Denmark is effectively a union of three states: the Danish mainland, the Faroe Islands and Greenland. While both of the latter regions have seats in Folketing, the Danish parliament, neither are in the EU.
The First Minister added: "Cabinet agreed that we will seek to enter into immediate discussions with the EU institutions and other EU member states to explore all possible options to protect Scotland's place in the EU.
"Over the next few days I will establish an advisory panel comprising a range of experts who can advise me and the Scottish Government on a number of important matters – legal, financial and diplomatic."
On Friday, Ms Sturgeon described the prospect of Scotland being withdrawn from the EU against its will as "democratically unacceptable".
Scottish Lib Dem leader Willie Rennie has offered his support to the First Minister 's aim of protecting Scotland's place in the EU.
He did, however, say he would not back her plans to push for another referendum on Scottish Independence.
Mr Rennie said: "If this was simply to be a charade devised to build up grievance in Scotland to aid the campaign for independence, it would not have received our support.

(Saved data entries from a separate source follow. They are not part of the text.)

Lemma calls_of_app i tr tr' : calls_of i (tr ++ tr') = calls_of i tr ++ calls_of i tr'.
Proof. unfold calls_of. by rewrite filter_app, fmap_app. Qed.
Lemma calls_of_one j i ts c : calls_of j [(i, ts, c)] = if decide (i = j) then [c] else [].
Proof. unfold calls_of. rewrite filter_cons, filter_nil. cbn [fst snd]. by case_decide. Qed.
Lemma replayed_app tr tr' g : replayed (tr ++ tr') g = replayed tr' (replayed tr g).
Proof. apply foldl_app. Qed.

Lemma started_inv w0 : started w0 → threads_inv w0 [] w0.
Proof.
  intros [Hm Ho]. split; cbn.
  - intros i. destruct (sy_threads w0 !! i) as [th|] eqn:E; [|done]. cbn. by rewrite (Ho i th E).
  - intros i th E _. by eapply Ho.
  - done.
  - intros i. by rewrite Hm.
Qed.
Lemma database_header_bytes h : DatabaseHeader_ok h →
  length (DatabaseHeader_bytes h) = 128%nat ∧ bytes_ok (DatabaseHeader_bytes h).
Proof.
  intros [[Hl Hb] Hr]. unfold DatabaseHeader_bytes, bytes_ok. rewrite !length_app, !Forall_app, !length_le_bytes, Hl.
  destruct (dh_reserved h) as [|? r]; [done|]. do 7 (destruct r as [|? r]; [done|]). destruct r; [|done].
  split; [done|]. split_and!; try apply le_bytes_ok; [done|].
  cbn [fmap list_fmap concat]. rewrite !Forall_app. split_and!; try apply le_bytes_ok. constructor.
Qed.

(** The setters of each class. *)
Inductive class_setter : PageClass → (Page → Page) → Prop :=
  | set_format h : DatabaseHeader_ok h → class_setter C_HeaderPage (HeaderPage_initFromFormat h)
  | set_superblock v : class_setter C_HeaderPage (HeaderPage_setSuperblockPageId v)
  | set_hflags v : class_setter C_HeaderPage (HeaderPage_setFlags v)
  | set_hversion v : class_setter C_HeaderPage (HeaderPage_setFormatVersion v)
  | set_nofree : class_setter C_FreeListPage FreeListPage_clearFreePages
  | set_offset v : class_setter C_DataPage (DataPage_setFreeSpaceOffset v)
  | set_slots v : class_setter C_DataPage (DataPage_setSlotCount v)
  | set_entries v : class_setter C_MetadataPage (MetadataPage_setEntryCount v)
  | set_mversion v : class_setter C_MetadataPage (MetadataPage_setVersion v)
  | set_next v : class_setter C_OverflowPage (OverflowPage_setNextPageId v)
  | set_osize v : class_setter C_OverflowPage (OverflowPage_setPayloadSize v)
  | set_nodeType v : class_setter C_IndexPage (IndexBytes_setNodeType v)
  | set_keyCount v : class_setter C_IndexPage (IndexBytes_setKeyCount v)
  | set_capacity v : class_setter C_IndexPage (IndexBytes_setCapacity v)
  | set_iflags v : class_setter C_IndexPage (IndexBytes_setFlags v)
  | set_generation c v : in_u 64 v → class_setter c (Page_setGeneration v)
  | set_psize c v : in_u 16 v → class_setter c (Page_setPayloadSize v)
  | set_dirty c d : class_setter c (Page_setDirty d)
  | set_unpin c : class_setter c Page_unpin.

(** What a page of a class keeps: its type is the one the class constructs
    itself with or the one its [reset] writes, and a free list claims no more
    pages than its capacity and no more capacity than its array. *)
Definition class_inv (b : BasePage) : Prop :=
  (Page_type (bp_page b) = class_type (bp_class b) ∨
   Page_type (bp_page b) = PageLayoutType_value (toPageLayoutType (class_type (bp_class b)))) ∧
  (bp_class b = C_FreeListPage →
   FreeListPage_freeCount (bp_page b) <= FreeListPage_capacity (bp_page b) <= kFreeListSlots).

(** One call on a page; what is deserialized is a page of the class. *)
Inductive page_step : BasePage → BasePage → Prop :=
  | do_set c f p : class_setter c f → page_step (mkBasePage c p) (mkBasePage c (f p))
  | do_slot i id p p' : 0 <= i → FreeListPage_setFreePage i id p = (Ok tt, p') →
      page_step (mkBasePage C_FreeListPage p) (mkBasePage C_FreeListPage p')
  | do_add id p p' : FreeListPage_addFreePage id p = (Ok tt, p') →
      page_step (mkBasePage C_FreeListPage p) (mkBasePage C_FreeListPage p')
  | do_pin c p p' : Page_pin p = Ok p' → page_step (mkBasePage c p) (mkBasePage c p')
  | do_reset id b : in_u 32 id → page_step b (page_reset id b)
  | do_clear b : page_step b (BasePage_clear b)
  | do_clone b : page_step b (BasePage_clone b)
  | do_read b b' r r' : Reader_ok r → bytes_ok (r_view r) → BasePage_deserialize b r = (Ok b', r') →
      class_inv b' → page_step b b'.

(** A page from the constructors and the factory, and after any calls. *)
Definition page_fresh (b : BasePage) : Prop :=
  (∃ c, b = class_default c) ∨ (∃ t id, in_u 32 id ∧ PageFactory_createTyped t id = Some b) ∨
  (∃ a i f, b = HeaderPage_create a i f).
Inductive page_reach : BasePage → Prop :=
  | reach_fresh b : page_fresh b → page_reach b
  | reach_step b b' : page_reach b → page_step b b' → page_reach b'.

Lemma class_type_u8 c : in_u 8 (class_type c).
Proof. by destruct c. Qed.
Lemma layout_type_u8 t : in_u 8 (PageLayoutType_value t).
Proof. by destruct t. Qed.
#[export] Hint Resolve class_type_u8 layout_type_u8 : quartz.

Lemma class_setter_ok c f p : class_setter c f → Page_ok p → Page_ok (f p).
Proof.
  intros Hf Hp. destruct Hf; try (apply payload_set_ok; [done|lia]).
  - destruct (database_header_bytes h H) as [Hl Hb].
    unfold HeaderPage_initFromFormat, HeaderPage_setFormatVersion, HeaderPage_setFlags, HeaderPage_setSuperblockPageId.
    do 3 (apply payload_set_ok; [|lia]). apply payload_put_ok; [done|done|]. rewrite Hl. lia.
  - destruct Hp as [[] ? ?]. by split; [split|..].
  - destruct Hp as [[] ? ?]. by split; [split|..].
  - destruct Hp. by split.
  - destruct Hp. by split.
Qed.

Lemma slot_offset_fits i : 0 <= i < 1000 → (slot_offset i + 4 <= 4032)%nat.
Proof. unfold slot_offset. lia. Qed.

Lemma setFreePage_spec i id p p' : FreeListPage_setFreePage i id p = (Ok tt, p') →
  i < FreeListPage_capacity p ∧ i < 1000 ∧ p' = payload_set (slot_offset i) 4 id p.
Proof. unfold FreeListPage_setFreePage, kFreeListSlots. intros H. repeat case_hyp H; simplify_eq. by bools. Qed.

Lemma addFreePage_spec id p p' : FreeListPage_addFreePage id p = (Ok tt, p') →
  let c := FreeListPage_freeCount p in
  c < FreeListPage_capacity p ∧ c < 1000 ∧
  p' = payload_set 0 4 (u32 (c + 1)) (payload_set (slot_offset c) 4 id p).
Proof. unfold FreeListPage_addFreePage, kFreeListSlots. intros H. repeat case_hyp H; simplify_eq. by bools. Qed.

(** Every [reset] clears the layout; two of the classes then set a field. *)
Lemma page_reset_eq id b : page_reset id b =
  on_page match bp_class b with
    | C_FreeListPage => payload_set 4 4 1000
    | C_OverflowPage => OverflowPage_setNextPageId kInvalidPageId
    | _ => λ p, p
    end (on_page clear_layout (BasePage_reset id b)).
Proof. destruct b as [[] p]; reflexivity. Qed.
Lemma BasePage_clone_eq b : BasePage_clone b = on_page (clone_as (class_type (bp_class b))) b.
Proof. destruct b as [[] p]; reflexivity. Qed.

Lemma page_reset_ok id b : in_u 32 id → Page_ok (bp_page (page_reset id b)).
Proof.
  intros Hid. rewrite page_reset_eq. unfold BasePage_reset, base_reset, on_page. fold (layoutType b).
  assert (H : Page_ok (clear_layout (Page_reset id (PageLayoutType_value (layoutType b)) (bp_page b)))).
  { apply payload_put_ok; [apply page_make_ok; auto with quartz|apply zeros_ok|].
    unfold zeros. rewrite length_replicate. done. }
  cbn [bp_class bp_page]. revert H.
  generalize (clear_layout (Page_reset id (PageLayoutType_value (layoutType b)) (bp_page b))).
  intros p H. destruct (bp_class b); cbn [bp_page]; try done; by apply payload_set_ok; [|lia].
Qed.

(** Deserializing replaces the whole page. *)
Lemma deserialize_ok b b' r r' : Reader_ok r → bytes_ok (r_view r) →
  BasePage_deserialize b r = (Ok b', r') → Page_ok (bp_page b') ∧ bp_class b' = bp_class b ∧
  pg_header (bp_page b') = PageHeader_of (take 64 (pg_data (bp_page b'))).
Proof.
  intros Hr Hb H. unfold BasePage_deserialize, mbind, M_bind in H.
  rewrite readBytes_spec in H by (done || (split; vm_compute; done)).
  destruct (Z.leb_spec (r_offset r + kPageSize) (zlen (r_view r))) as [Hl|]; [|done].
  unfold mret, M_ret in H. simplify_eq. cbn [bp_page bp_class pg_data pg_header].
  change kPageSize with 4096 in *. unfold ztake, zdrop, zlen in *. destruct Hr as [Hr _].
  assert (Hlen : length (take (Z.to_nat 4096) (drop (Z.to_nat (r_offset r)) (r_view r))) = 4096%nat).
  { rewrite length_take, length_drop. unfold zlen in Hr. lia. }
  assert (Hok : bytes_ok (take (Z.to_nat 4096) (drop (Z.to_nat (r_offset r)) (r_view r)))).
  { by apply Forall_take, Forall_drop. }
  split; [|by split]. split; cbn [pg_data pg_header]; try done.
  apply header_of_ok; [rewrite length_take; lia|by apply Forall_take].
Qed.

I will not be a pawn in a new campaign for independence.
"However, I was given a guarantee from the First Minister that this was not the case and that she genuinely wanted this process to succeed.
"That is why we will lend our support to this process as it will need a cross-party effort to have the best chance of succeeding."
Opposition parties in Scotland have warned against rushing into a second independence referendum.
Scottish Conservative leader Ruth Davidson said the 1.6 million votes cast in favour of remaining in the EU "do not wipe away the two million votes that we cast less than two years ago" to remain in the UK.
"We do not address the challenges of leaving the European Union by leaving our own Union of nations, our biggest market and our closest friends," Ms Davidson said.
Scottish Labour leader Kezia Dugdale said fundamental questions asked during the independence campaign, such as those over currency, remained unanswered.
"Labour's manifesto ruled out a second referendum in the lifetime of this Parliament - we won't be changing our minds any time soon," she added.